Les notaires plutôt que les play-boys
Pourquoi ce tropisme germanique, me direz-vous ? Après tout, les Anglais, les Italiens ou les Suédois fabriquaient eux aussi des grandes routières au mitan des années 1970. Certes, les amis, mais la 604, autant par le classicisme de sa fiche technique que par l’orthodoxie de son design, ne pouvait se mesurer qu’aux deux noms qui, déjà, brillaient au firmament des manufacturiers européens : comme à l’heure actuelle, les Mercedes de la « gamme basse » – que l’on n’appelait pas encore « Classe E » – et la BMW Série 5 incarnaient sans conteste ce qui se faisait de mieux. Toutefois, c’est indéniablement plus du côté de Stuttgart que de Munich que les responsables du projet avaient lorgné en développant la 604 qui, comme l’indiquait son matricule, venait s’installer au-dessus de la 504, berline familiale que sa philosophie générale ne destinait pas, a priori, aux conducteurs sportifs.
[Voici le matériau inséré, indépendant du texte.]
(* ===== verification/_CoqProject ===== *)
-Q . S2P
Prelude.v
GoStd.v
Float64.v
MoneyArith.v
MoneyText.v
Ring.v
Breaker.v
BreakerRace.v
Limiter.v
LimiterRace.v
Lru.v
FreqCap.v
RingBuffers.v
Trie.v
Decimal.v
Base62.v
Interval.v
Semaphore.v
Log4go.v
Sampling.v
Fsm.v
Bitset.v
LoadBalance.v
ConsistentHash.v
CountMin.v
Bloom.v
Heap.v
ItemHeap.v
PriorityQueue.v
TopK.v
WTimer.v
Batcher.v
Idempotency.v
WorkerPool.v
Spill.v
Adaptive.v
Latency.v
Pipeline.v
Calendar.v
Logline.v
FileWriter.v
Logger.v
KafkaPayload.v
KafkaWriter.v
IP.v
NetInfo.v
Auction.v
Shutdown.v
RedisLock.v
NetRetry.v
TcpPool.v
UdpRead.v
Fanout.v
HotKey.v
Retry.v
Debounce.v
ShortLink.v
Sets.v
SignalBus.v
Stage.v
FeatureFlag.v
HotReload.v
Health.v
FloatOrder.v
Budget.v
Backoff.v
SlidingWindow.v
GrpcClient.v
Signing.v
Bits.v
Reservoir.v
HyperLogLog.v
Stats.v
KafkaConsumer.v
KafkaProducer.v
Rate.v
DateTime.v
Et tout comme son aînée, à laquelle elle devait beaucoup (ce qui se voyait un peu trop, nous y reviendrons), la nouvelle venue n’avait pas pour mission d’affrioler le chaland, mais de le convaincre…


Quand la prudence devient dangereuse
Certes élégante mais d’un conformisme rassurant, due au talent d’Aldo Brovarone pour le compte de Pininfarina, la carrosserie de la 604 ne se risquait pas, comme la Lancia Gamma, la Rover SD1, la Renault 30 ou la Citroën CX, à la hardiesse d’un dessin bicorps. Grande berline trois volumes, bien charpentée mais sans excès, la Peugeot opposait les immuables vertus de la tradition à la fonctionnalité exacerbée de la Renault avec laquelle elle partageait son moteur. La voiture de Billancourt, avec sa transmission aux roues avant, son hayon arrière et sa banquette (difficilement) escamotable, prenait, de ce point de vue, l’exact contrepied de la Sochalienne, propulsion bon teint, demeurant fidèle au schéma technique des 403, 404 puis 504 qui l’avaient précédée, chacun de ces modèles correspondant à une prudente montée en gamme. Seule concession à la modernité, les roues arrière indépendantes adoptées par la 504 en 1968 se retrouvaient tout naturellement dans ce qui, en définitive, n’était que son émanation vers le haut de gamme. Car, hormis son moteur, la 604 ressemblait vraiment beaucoup à une « super 504 » – jusqu’à ses portières, spécifiques mais dont l’évidente parenté stylistique amenuisait le prestige revendiqué par Peugeot pour sa dernière-née.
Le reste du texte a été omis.